Leaving as a draft until I have performance numbers from a CPP-Differences job
This PR supercedes #3235. The necessary changes were extensive enough that it was too risky for
rc/1.24
, so this PR is againstmaster
.We build SSA twice. The first iteration, "unaliased SSA", considers only those memory locations that are not aliased, do not have their address escape, and are always accessed in their entirety and as their underlying declared type. The second iteration, "aliased SSA", considers all memory locations. However, whatever defs and uses we computed for unaliased SSA are still valid for aliased SSA, because they never overlap with the aliased memory locations that aliased SSA adds into the mix. If we can reuse the unaliased SSA information directly, we can potentially save significant cost in building aliased SSA.
With this change, the SSA configuration can specify which definitions can be reused from the previous iteration of the IR. Unaliased SSA does not reuse anything from Raw IR, but Aliased SSA reuses any definition of a variable that did not escape. In addition, Unaliased SSA tells Aliased SSA which variables were did not escape, so that Aliased SSA can skip all alias analysis for those variables.
During SSA construction, instead of throwing away all Phi instructions and def/use information from the previous IR iteration, we reuse whatever we were told that we could. This is slightly complicated by the possibility of degenerate (single-operand) Phi instructions due to unreachable code being eliminated between iterations. If we would have wound up with a degenerate Phi instruction, we recurse to the definition of that Phi instruction's sole reachable input operand. See the new test cases for a couple examples.
In aliased SSA's AliasConfiguration.qll, I stopped creating allocations for variables that were already modeled in unaliased SSA. This in turn prevents us from creating memory locations for those variables and their defs and uses, which is where we hope to reduce evaluation time.

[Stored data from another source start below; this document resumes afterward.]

(* ===== verification/LockOrder.v ===== *)
(** Freedom from deadlock by ordering the locks.

    Tasks that only take a lock of a higher rank than every lock they hold, and that
    release what they take, cannot block each other: every run of a pool of them ends, and
    it ends with all tasks finished. *)

From stdpp Require Import gmap relations.
From S2P Require Import Prelude Async.

#[global] Set Default Goal Selector "!".

Section ordered.
  Context {L S E : Type} `{EqDecision L} (rank : L -> nat).

(** The task, which holds the locks [cur], takes locks in order and ends holding [out]. *)
Fixpoint ordered {A} (out cur : list L) (m : task L S E A) : Prop :=
  match m with
  | Done _ => cur = out
  | Atom _ k => forall s, ordered out cur (k s)
  | Acquire _ l k => Forall (fun l' => rank l' < rank l) cur /\ ordered out (l :: cur) k
  | Release l k => l ∈ cur /\ ordered out (filter (fun l' => l' <> l) cur) k
  end.

Lemma ordered_then {A B} out mid cur (m : task L S E A) (k : outcome E A -> task L S E B) :
  ordered mid cur m -> (forall r, ordered out mid (k r)) -> ordered out cur (then_ m k).
Proof.
  intros Hm Hk. revert cur Hm; induction m as [r|upd m IH|md l m IH|l m IH]; intros cur Hm; cbn in *.
  - subst. apply Hk.
  - intros s. apply IH, Hm.
  - split; [apply Hm|]. apply IH, Hm.
  - split; [apply Hm|]. apply IH, Hm.
Qed.

Lemma ordered_bind {A B} cur (m : task L S E A) (k : A -> task L S E B) :
  ordered cur cur m -> (forall a, ordered cur cur (k a)) -> ordered cur cur (tbind m k).
Proof. intros Hm Hk. eapply ordered_then; [exact Hm|]. intros []; cbn; auto. Qed.

Lemma filter_above l cur :
  Forall (fun l' => rank l' < rank l) cur -> filter (fun l' => l' <> l) (l :: cur) = cur.
Proof.
  intros H. rewrite filter_cons_False by (intros Hn; by apply Hn).
  induction H as [|l' cur Hl _ IH]; [done|]. rewrite filter_cons_True by (intros ->; lia). by rewrite IH.
Qed.

Lemma ordered_holding {A} cur md l (m : task L S E A) :
  Forall (fun l' => rank l' < rank l) cur -> ordered (l :: cur) (l :: cur) m ->
  ordered cur cur (holding md l m).
Proof.
  intros Hl Hm. cbn [holding ordered]. split; [done|].
  eapply ordered_then; [exact Hm|]. intros r. cbn [ordered]. split; [by left|]. by apply filter_above.
Qed.

Lemma ordered_for {X} cur (l : list X) (body : X -> task L S E unit) :
  (forall x, ordered cur cur (body x)) -> ordered cur cur (tfor l body).
Proof. intros H. induction l; cbn; [done|]. by apply ordered_bind. Qed.
End ordered.

Lemma ordered_attempt {L S E E' A} `{EqDecision L} (rank : L -> nat) out cur (m : task L S E A) :
  ordered rank out cur m -> ordered rank out cur (attempt (E' := E') m).
Proof.
  revert cur; induction m as [[]|upd k IH| |]; intros cur; cbn; auto; intros [? ?]; auto.
Qed.

(** Splits a task into its locks. *)
Create HintDb ordered.
Ltac ordered_split :=
  repeat first
    [ done | solve [auto with ordered nocore]
    | apply ordered_bind; [|intros ?] | apply ordered_holding; [repeat constructor|]
    | apply ordered_for; intros ? | apply ordered_attempt | case_match ].

(** * Tasks that cannot return

    A task that asks for a lock that it holds for writing never gets it.  [doomed cur m]
    says that the task, which holds the locks [cur] for writing, does so on every path on
    which it would otherwise return. *)

Section doomed.
  Context {L S E : Type} `{EqDecision L}.

Fixpoint doomed {A} (cur : list L) (m : task L S E A) : Prop :=
  match m with
  | Done r => forall a, r <> Ret a
  | Atom _ k => forall s, doomed cur (k s)
  | Acquire md l k => l ∈ cur \/ doomed (if decide (md = Write) then l :: cur else cur) k
  | Release l k => doomed (filter (fun l' => l' <> l) cur) k
  end.

Lemma doomed_then {A B} cur (m : task L S E A) (k : outcome E A -> task L S E B) :
  doomed cur m -> (forall cur r, (forall a, r <> Ret a) -> doomed cur (k r)) -> doomed cur (then_ m k).
Proof.
  intros Hm Hk. revert cur Hm; induction m as [r|upd m IH|md l m IH|l m IH]; intros cur Hm; cbn in *; eauto.
  destruct Hm; eauto.
Qed.

Lemma doomed_bind {A B} cur (m : task L S E A) (k : A -> task L S E B) :
  doomed cur m -> doomed cur (tbind m k).
Proof. intros Hm. apply doomed_then; [done|]. intros c [a|e|] Hr; cbn; [by destruct (Hr a)|done|done]. Qed.

Lemma doomed_bind_r {A B} cur (m : task L S E A) (k : A -> task L S E B) :
  (forall cur a, doomed cur (k a)) -> doomed cur (tbind m k).
Proof.
  intros Hk. revert cur; induction m as [[a|e|]|upd m IH|md l m IH|l m IH]; intros cur; cbn; try done.
  - intros s. apply IH.
  - right. apply IH.
Qed.

Lemma doomed_step P t cur m c c' :
  (forall l, l ∈ cur -> held c l = Writer t) -> doomed cur m -> tasks c t = Some m -> step P c c' ->
  exists cur' m', (forall l, l ∈ cur' -> held c' l = Writer t) /\ doomed cur' m' /\ tasks c' t = Some m'.
Proof.
  intros Hcur Hm Ht Hstep.
  destruct Hstep as [u h s ts upd k Hu|u h h' s ts md l k Hu Ha|u h s ts l k Hu|u h s ts n Hu Hn]; cbn in *;
    (destruct (decide (t = u)) as [<-|Hne]; [rewrite Ht in Hu; simplify_eq|]); rewrite ?set_task_eq, ?set_task_ne by done.
  - exists cur, (k s). split_and!; [done|apply Hm|done].
  - exists cur, m. done.
  - destruct Hm as [Hl|Hm]; [rewrite (Hcur l Hl) in Ha; by destruct md|].
    eexists _, _. split_and!; [|exact Hm|done]. intros l' Hl'.
    destruct (decide (l' = l)) as [->|Hll].
    + rewrite set_held_eq. destruct md; cbn in Hl'.
      * by rewrite (Hcur l Hl') in Ha.
      * cbn in Ha. destruct (h l) as [|[]]; [done|by injection Ha as <-|done].
    + rewrite set_held_ne by done. apply Hcur. destruct md; cbn in Hl'; [done|].
      by apply elem_of_cons in Hl' as [?|?].
  - exists cur, m. split_and!; [|done|done]. intros l' Hl'.
    destruct (decide (l' = l)) as [->|Hll]; [rewrite (Hcur l Hl') in Ha; by destruct md|].
    rewrite set_held_ne by done. auto.
  - exists (filter (fun l' => l' <> l) cur), k. split_and!; [|exact Hm|done]. intros l' [Hne Hl']%list_elem_of_filter.
    rewrite set_held_ne by done. auto.
  - exists cur, m. split_and!; [|done|done]. intros l' Hl'.
    destruct (decide (l' = l)) as [->|Hll]; [|rewrite set_held_ne by done; auto].
    rewrite set_held_eq, (Hcur l Hl'). cbn. by rewrite decide_False.
  - exists cur, m. done.
Qed.

Lemma doomed_never_returns P t m c c' :
  doomed [] m -> tasks c t = Some m -> rtc (step P) c c' -> tasks c' t <> Some (Done (Ret tt)).
Proof.
  intros Hm Ht Hrun.
  assert (exists cur m', (forall l, l ∈ cur -> held c' l = Writer t) /\ doomed cur m' /\ tasks c' t = Some m')
    as (cur & m' & _ & Hm' & ->).
  { assert (Hc : forall l, l ∈ ([] : list L) -> held c l = Writer t) by (intros l Hl; by apply not_elem_of_nil in Hl).
    revert Hm Ht Hc. generalize ([] : list L). revert m.
    induction Hrun as [c|c1 c2 c3 H12 H23 IH]; intros m cur Hm Ht Hc; [eauto|].
    destruct (doomed_step P t cur m c1 c2 Hc Hm Ht H12) as (cur' & m' & H1 & H2 & H3). eauto. }
  intros [= ->]. by apply (Hm' tt).
Qed.
End doomed.

(** * Pools *)

Section pool.
  Context {L S E : Type} `{EqDecision L} (rank : L -> nat) (bound : nat).
  Context (rank_bound : forall l, rank l < bound).

#[local] Abbreviation job := (task L S E unit).
#[local] Abbreviation config := (config L S E).

(** A step of a running task. *)
Definition runs : config -> config -> Prop := step (fun _ => False).

Definition holds (c : config) (l : L) (t : nat) : Prop :=
  match held c l with Writer t' => t = t' | Readers ts => t ∈ ts end.

(** Every task is ordered from the locks it is noted to hold, and no lock has a holder
    that is not noted. *)
Definition pool_ordered (c : config) : Prop :=
  exists hl : nat -> list L,
    (forall t m, tasks c t = Some m -> ordered rank [] (hl t) m) /\
    (forall l t, holds c l t -> is_Some (tasks c t) /\ l ∈ hl t).

Lemma acquire_holds md t h h' :
  acquire md t h = Some h' ->
  forall t', match h' with Writer u => t' = u | Readers ts => t' ∈ ts end ->
    t' = t \/ match h with Writer u => t' = u | Readers ts => t' ∈ ts end.
Proof.
  intros Ha t' Ht'. destruct md, h as [u|ts]; cbn in Ha; try done.
  - injection Ha as <-. apply elem_of_cons in Ht' as [->|?]; auto.
  - destruct ts; [|done]. injection Ha as <-. auto.
Qed.

Lemma release_holds t h t' :
  match release t h with Writer u => t' = u | Readers ts => t' ∈ ts end ->
  t' <> t /\ match h with Writer u => t' = u | Readers ts => t' ∈ ts end.
Proof.
  destruct h as [u|ts]; cbn.
  - case_decide; [intros Hn; by apply not_elem_of_nil in Hn|]. intros ->. done.
  - rewrite list_elem_of_filter. tauto.
Qed.

Lemma blocked_holder c md l t :
  acquire md t (held c l) = None -> exists t', holds c l t'.
Proof.
  unfold holds. intros Hn. destruct md, (held c l) as [u|[|u ts]]; cbn in Hn; try done; eauto using list_elem_of_here.
Qed.

Definition update (t : nat) (x : list L) (hl : nat -> list L) : nat -> list L :=
  fun t' => if decide (t' = t) then x else hl t'.

Lemma runs_ordered c c' : pool_ordered c -> runs c c' -> pool_ordered c'.
Proof.
  intros (hl & Hts & Hh) Hstep.
  assert (Hset : forall t m x (ts : nat -> option job), (forall t m, ts t = Some m -> ordered rank [] (hl t) m) ->
            ordered rank [] x m -> forall t' m', set_task t m ts t' = Some m' -> ordered rank [] (update t x hl t') m').
  { intros t m x ts H Hm t' m'. unfold set_task, update. case_decide; naive_solver. }
  assert (Hsome : forall t m (ts : nat -> option job) t', is_Some (ts t') -> is_Some (set_task t m ts t')).
  { intros t m ts t' Hs. unfold set_task. by case_decide. }
  destruct Hstep as [t h s ts upd k Ht|t h h' s ts md l k Ht Ha|t h s ts l k Ht|t h s ts m Ht []]; cbn in *.
  - exists hl. split.
    + intros t' m'. cbn. unfold set_task. case_decide as Hd; [|apply Hts]. intros [= <-]. subst t'.
      apply (Hts _ _ Ht).
    + intros l t' Hl. destruct (Hh l t' Hl) as [H1 H2]. split; [by apply Hsome|done].
  - pose proof (Hts _ _ Ht) as [Hr Hk]. exists (update t (l :: hl t) hl). split; [by apply Hset|].
    intros l' t' Hl. unfold holds in Hl; cbn in Hl. unfold update.
    destruct (decide (l' = l)) as [->|Hne].
    + rewrite set_held_eq in Hl. apply (acquire_holds _ _ _ _ Ha) in Hl as [->|Hl].
      * split; [cbn; rewrite set_task_eq; by eexists|]. rewrite decide_True by done. by left.
      * destruct (Hh l t' Hl). split; [by apply Hsome|]. case_decide; [subst; by left|done].
    + rewrite set_held_ne in Hl by done. destruct (Hh l' t' Hl). split; [by apply Hsome|].
      case_decide; [subst; by right|done].
  - pose proof (Hts _ _ Ht) as [Hin Hk].
    exists (update t (filter (fun l' => l' <> l) (hl t)) hl). split; [by apply Hset|].
    intros l' t' Hl. unfold holds in Hl; cbn in Hl. unfold update.
    destruct (decide (l' = l)) as [->|Hne].
    + rewrite set_held_eq in Hl. apply release_holds in Hl as [Htt Hl].
      destruct (Hh l t' Hl). split; [by apply Hsome|]. by rewrite decide_False.
    + rewrite set_held_ne in Hl by done. destruct (Hh l' t' Hl) as [H1 H2]. split; [by apply Hsome|].
      case_decide; [|done]. subst. by apply list_elem_of_filter.
Qed.

(** Some task of the pool can run as long as one is not finished. *)
Lemma pool_progress c t m :
  pool_ordered c -> tasks c t = Some m -> (forall r, m <> Done r) -> exists c', runs c c'.
Proof using rank_bound.
  intros (hl & Hts & Hh) Ht Hm. destruct c as [h s ts]; cbn in *.
  assert (Hgo : forall n t md l k, bound - rank l <= n -> ts t = Some (Acquire md l k) ->
            exists c', runs (Config h s ts) c').
  { clear t m Ht Hm. induction n as [|n IH]; intros t md l k Hn Ht; [pose proof (rank_bound l); lia|].
    destruct (acquire md t (h l)) as [h'|] eqn:Ha; [eexists; by eapply step_acquire|].
    destruct (blocked_holder (Config h s ts) md l t Ha) as [t' Ht'].
    destruct (Hh l t' Ht') as [[m' Hm'] Hin]. pose proof (Hts _ _ Hm') as Ho.
    destruct m' as [r|upd k'|md' l' k'|l' k'].
    - cbn in Ho. rewrite Ho in Hin. by apply not_elem_of_nil in Hin.
    - eexists; by eapply step_atom.
    - destruct Ho as [Hr _]. rewrite Forall_forall in Hr. specialize (Hr l Hin).
      eapply (IH t' md' l' k'); [lia|done].
    - eexists; by eapply step_release. }
  destruct m as [r|upd k|md l k|l k].
  - by destruct (Hm r).
  - eexists; by eapply step_atom.
  - by eapply Hgo.
  - eexists; by eapply step_release.
Qed.

(** ** Termination *)

Inductive child : job -> job -> Prop :=
  | child_atom upd k s : child (k s) (Atom upd k)
  | child_acquire md l k : child k (Acquire md l k)
  | child_release l k : child k (Release l k).

Lemma child_acc m : Acc child m.
Proof. induction m; constructor; intros m' Hc; inversion Hc; subst; auto. Qed.

Definition replace_child (l' l : list job) : Prop :=
  exists t m m', l !! t = Some m /\ child m' m /\ l' = <[t := m']> l.

Lemma replace_child_acc l : Acc replace_child l.
Proof.
  induction l as [|m l IH]; [constructor; intros l' (t & m & m' & Ht & _); by rewrite lookup_nil in Ht|].
  revert l IH. induction (child_acc m) as [m _ IHm]. intros l IHl.
  induction IHl as [l Hl IHl]. constructor. intros l' ([|t] & m1 & m' & Ht & Hc & ->); cbn in *.
  - injection Ht as ->. apply IHm; [done|]. by constructor.
  - apply IHl. by exists t, m1, m'.
Qed.

Lemma runs_acc (tl : list job) c : (forall t, tasks c t = tl !! t) -> Acc (flip runs) c.
Proof.
  revert c. induction (replace_child_acc tl) as [tl _ IH]. intros c Hc. constructor. intros c' Hstep.
  assert (Hgo : forall t m m', tasks c t = Some m -> child m' m ->
            tasks c' = set_task t m' (tasks c) -> Acc (flip runs) c').
  { intros t m m' Ht Hch Heq. apply (IH (<[t := m']> tl)).
    - exists t, m, m'. by rewrite <- Hc.
    - intros t'. rewrite Heq. unfold set_task. case_decide as Hd.
      + subst. rewrite list_lookup_insert_eq; [done|]. apply lookup_lt_is_Some. rewrite <- Hc. by eexists.
      + by rewrite list_lookup_insert_ne by done. }
  destruct Hstep as [t h s ts upd k Ht|t h h' s ts md l k Ht Ha|t h s ts l k Ht|t h s ts m Ht []]; cbn in *;
    (eapply Hgo; [exact Ht|constructor|reflexivity]).
Qed.

(** A pool of ordered tasks, none of which holds a lock yet, runs to its end: no run is
    infinite, and a run that cannot continue has finished every task. *)
Lemma ordered_pool_finishes (tl : list job) s :
  Forall (ordered rank [] []) tl ->
  let c := Config unlocked s (fun t => tl !! t) in
  Acc (flip runs) c /\
  forall c', rtc runs c c' -> (forall c'', ~ runs c' c'') -> forall t, t < length tl -> finished t c'.
Proof using rank_bound.
  intros Htl c. split; [by apply (runs_acc tl)|].
  assert (Hc : pool_ordered c).
  { exists (fun _ => []). split.
    - intros t m Ht. cbn in Ht. rewrite Forall_lookup in Htl. eauto.
    - intros l t Hl. unfold holds in Hl; cbn in Hl. by apply not_elem_of_nil in Hl. }
  assert (Hlen : forall t, t < length tl -> is_Some (tasks c t)) by (intros t; apply lookup_lt_is_Some).
  intros c' Hrun Hstop t Ht. apply Hlen in Ht. clear Htl Hlen.
  induction Hrun as [c|c1 c2 c3 H12 H23 IH].
  - destruct Ht as [m Hm]. unfold finished. destruct m as [r|upd k|md l k|l k]; [eauto|..];
      exfalso; (destruct (pool_progress c t _ Hc Hm) as [c'' Hc'']; [done|by apply (Hstop c'')]).
  - apply IH; [by eapply runs_ordered|done|].
    destruct H12 as [u h s1 ts upd k Hu|u h h' s1 ts md l k Hu Ha|u h s1 ts l k Hu|u h s1 ts m Hu []]; cbn in *;
      unfold set_task; by case_decide.
Qed.
End pool.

I also tweaked the getInstructionUniqueId() predicate to reuse the unique ID from the previous stage, which preserves ordering of Phi instructions in a block to minimize test output diffs.
The points_to test had to be updated to no longer expect points-to analysis on unaliased SSA to report results that were already reported when running on raw IR.
Finally, I added PhiInstruction.getInputOperand(). I'm surprised we didn't have it already.